You also want to show the people who are developing it. If someone is talking to the camera, it’s also nice for them to be talking directly to the camera — as opposed to off camera like they are being interviewed. I like to have people who are asking for money to look directly into the camera as if they are making eye contact with the viewer. It helps inspire trust.
- Quality-wise, what makes a great video and how do you achieve that?
It needs to be effective. That’s the key word I use when describing a crowdfunding video. It doesn’t need to look like an Oscar nominee. That being said, you do need good lighting and clear audio. Whether you’re shooting it on an iPhone or a $35,000 4K camera, you need to have good lighting and clear audio.
- How much time should one expect to spend on creating a great video?

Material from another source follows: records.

Lemma listing_is_all_or_nothing_witness :
  get_my_issues MoreExamples.env_broken None Examples.fresh
  = (Ok (fetch_error (KeyError "fields")),
     logged Examples.fresh [EvSearch DEFAULT_JQL search_fields]).
Proof.
  refine (listing_is_all_or_nothing MoreExamples.env_broken None DEFAULT_JQL
            Examples.fresh Examples.fresh _ _
            [Examples.issue_abc1] [] MoreExamples.issue_without_fields _
            eq_refl eq_refl eq_refl _ eq_refl).
  constructor; [|constructor]. eexists. reflexivity.
Defined.

Lemma listing_header_total_witness :
  render_listing Examples.env_up
    (JObj [("issues", JArr [Examples.issue_abc1]); ("total", JNum 7)])
  = (blocks <- issue_blocks Examples.env_up [Examples.issue_abc1] ;;
     Ok (PyStr.join Py.nl (listing_header (JNum 7) :: blocks)))%result.
Proof.
  assert (Hne : [Examples.issue_abc1] <> []) by discriminate.
  exact (proj1 (listing_header_total Examples.env_up
                  [("issues", JArr [Examples.issue_abc1]); ("total", JNum 7)]
                  [Examples.issue_abc1] _ eq_refl Hne eq_refl)).
Defined.

Lemma listing_of_a_non_object_witness :
  get_my_issues MoreExamples.env_array None Examples.fresh
  = (Ok (fetch_error (AttributeError "'list' object has no attribute 'get'")),
     logged Examples.fresh [EvSearch DEFAULT_JQL search_fields]).
Proof.
  refine (listing_of_a_non_object MoreExamples.env_array None DEFAULT_JQL
            Examples.fresh Examples.fresh _ (JArr [Examples.issue_abc1])
            eq_refl eq_refl eq_refl _).
  discriminate.
Defined.

Lemma details_without_key_witness :
  get_issue_details MoreExamples.env_broken "ABC-9" Examples.fresh
  = (Ok (details_error (KeyError "key")),
     logged Examples.fresh [EvGetIssue "ABC-9" detail_fields]).
Proof.
  exact (details_without_key MoreExamples.env_broken "ABC-9" Examples.fresh _ _
           eq_refl eq_refl).
Defined.

Lemma details_fetches_the_typed_key_witness :
  (exists prints,
     snd (process_command Examples.env_up " Details  abc-1 " Examples.fresh)
     = logged Examples.fresh (EvGetIssue "ABC-1" detail_fields :: prints)
     /\ Forall is_print prints)
  /\ (exists prints,
        snd (process_command Examples.env_up
               ("details caf" ++ PyStr.chr 233 ++ "-" ++ PyStr.chr 223) Examples.fresh)
        = logged Examples.fresh
            (EvGetIssue ("CAF" ++ PyStr.chr 201 ++ "-SS") detail_fields :: prints)
        /\ Forall is_print prints).
Proof.
  split.
  - exact (proj2 (details_fetches_the_typed_key Examples.env_up " Details  abc-1 " " abc-1"
                    Examples.fresh eq_refl eq_refl eq_refl)).
  - exact (proj2 (details_fetches_the_typed_key Examples.env_up
                    ("details caf" ++ PyStr.chr 233 ++ "-" ++ PyStr.chr 223)
                    ("caf" ++ PyStr.chr 233 ++ "-" ++ PyStr.chr 223)
                    Examples.fresh eq_refl eq_refl eq_refl)).
Defined.

Lemma blank_line_is_skipped_witness :
  Main.turn_of_loop Examples.env_up "   " Examples.seven_turns
  = (Ok true, Examples.seven_turns).
Proof.
  exact (blank_line_is_skipped Examples.env_up "   " Examples.seven_turns eq_refl).
Defined.

Lemma loop_ends_at_exit_witness :
  Main.loop Examples.env_up ["help"; " Quit "; "my issues"; "show my bugs"] Examples.fresh
  = Main.loop Examples.env_up ["help"; " Quit "] Examples.fresh.
Proof.
  exact (loop_ends_at_exit Examples.env_up ["help"] ["my issues"; "show my bugs"]
           " Quit " Examples.fresh eq_refl).
Defined.
Lemma py_min_is_minimum (t : Z) (ts : list Z) : is_minimum (py_min t ts) (t :: ts).
Proof.
  unfold py_min. revert t.
  induction ts as [|y ts IH]; intros t; simpl.
  - split; [now left|]. intros c [<-|[]]. lia.
  - destruct (Z.ltb_spec y t) as [L|L].
    + destruct (IH y) as [Hin Hle]. split.
      * destruct Hin as [<-|Hin]; [right; now left|right; now right].
      * intros c [<-|[<-|Hc]].
        -- specialize (Hle y (or_introl eq_refl)). lia.
        -- apply Hle. now left.
        -- apply Hle. now right.
    + destruct (IH t) as [Hin Hle]. split.
      * destruct Hin as [<-|Hin]; [now left|right; now right].
      * intros c [<-|[<-|Hc]].
        -- apply Hle. now left.
        -- specialize (Hle t (or_introl eq_refl)). lia.
        -- apply Hle. now right.
Qed.

Lemma midnight_at_clock (d hh mm ss : Z) :
  0 <= hh * 3600 + mm * 60 + ss < 86400 ->
  midnight (at_clock d hh mm ss) = d * us_per_day.
Proof.
  intros B. unfold midnight, at_clock. f_equal.
  symmetry. apply Z.div_unique with ((hh * 3600 + mm * 60 + ss) * us_per_second).
  - left. unfold us_per_day, us_per_second. lia.
  - lia.
Qed.

Lemma get_next_reboot_time_spec (now : datetime) (schedule : list ScheduleEntry) :
  Forall well_formed (enabled_entries schedule) ->
  get_next_reboot_time now schedule
  = match map (candidate now) (enabled_entries schedule) with
    | [] => Ok None
    | t :: ts => Ok (Some (py_min t ts))
    end.
Proof.
  intros Hwf. unfold get_next_reboot_time.
  now rewrite collect_reboot_times_spec.
Qed.

Lemma replace_ok_well_formed (now : datetime) (s : ScheduleEntry) (t : datetime) :
  replace now (hour s) (minute s) = Ok t -> well_formed s.
Proof.
  unfold replace, well_formed.
  destruct (negb (fits_c_int (hour s) && fits_c_int (minute s))); [discriminate|].
  destruct (0 <=? hour s) eqn:A; destruct (hour s <=? 23) eqn:B;
    destruct (0 <=? minute s) eqn:C; destruct (minute s <=? 59) eqn:D;
    simpl; try discriminate.
  intros _. apply Z.leb_le in A, B, C, D. lia.
Qed.

Lemma collect_ok_well_formed (now : datetime) (schedule : list ScheduleEntry) :
  forall acc l,
    collect_reboot_times now schedule acc = Ok l ->
    Forall well_formed (enabled_entries schedule).
Proof.
  induction schedule as [|s rest IH]; intros acc l H; simpl in *.
  - constructor.
  - unfold enabled_entries in *. simpl.
    destruct (get_enabled s); simpl in *.
    + destruct (replace now (hour s) (minute s)) eqn:R; [|discriminate].
      constructor; [now apply replace_ok_well_formed in R | now apply IH in H].
    + now apply IH in H.
Qed.

Lemma get_next_reboot_time_none (now : datetime) (schedule : list ScheduleEntry) :
  get_next_reboot_time now schedule = Ok None <-> enabled_entries schedule = [].
Proof.
  unfold get_next_reboot_time. split.
  - destruct (collect_reboot_times now schedule []) as [l|e] eqn:C; [|discriminate].
    destruct l; [|discriminate]. intros _.
    apply collect_reboot_times_grows in C. simpl in C.
    now destruct (enabled_entries schedule).
  - intros E. rewrite collect_reboot_times_spec by (rewrite E; constructor).
    now rewrite E.
Qed.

Well, it really depends on the video producer’s skill level. If you hire a company, you personally should only have to spend a few hours as the people you hire will do all the heavy lifting. If you’re doing it yourself and you aren’t experienced in editing, it might take weeks.
Think of it like fixing a broken toilet. If you hire a plumber, he’ll fix it in a few hours. If you try to do it yourself, and you don’t have any plumping experience, it might take a lot of trips to Lowe’s, and you might get shit on yourself while doing it.
- Do you still think it’s important to show the creator’s story, or are people interested in the product features?
Only if the creator’s story is a good one. If he/she experienced a problem and he/she is trying to fix it then definitely- that makes the product relatable. If the story is, “I figured that this product could make me money and I hate my job and hate my boss and wanted to make money on my own,” then leave it out.
- How can a crowdfunding campaign with no physical product make a compelling video?
Hopefully there are mockups and prototypes in the works that can be shown.
If not, then the person who is on the video talking about the product is hopefully a good salesperson who can describe a product that no one can see. Of course, by doing that, hopefully they deliver a product they describe.
- Are there any tools, tips, tricks or random pieces of advice you would like to throw in?
- Use a tripod.
- Make sure you have good lighting (it doesn’t have to be video lights, just any lights will work).
- Use an external microphone if you can get one.
- Add music to the video.
- You can learn to edit by watching tutorials on YouTube. They are typically taught by 12-year-olds, but they usually know what they are doing.
- What’s the funniest thing that’s happened to you on a video shoot?
I was shooting an interview with a Canadian with a very thick French accent. His company helps businesses deal with with maternity leave. He was explaining the product and said, “We don’t know when maternity leave will happen and we don’t know how maternity leave happens, but when it does …”
He then realized that he knew how maternity leave happens. Without missing a beat, he starts to explain — in his thick accent — how maternity leave happens. He goes on for a few minutes and everyone in the room is just crying with laughter. The outtake is just hilarious and I think I will show this to my children when they ask where babies come from. He did a really good job of explaining it, and I think the French accent helped.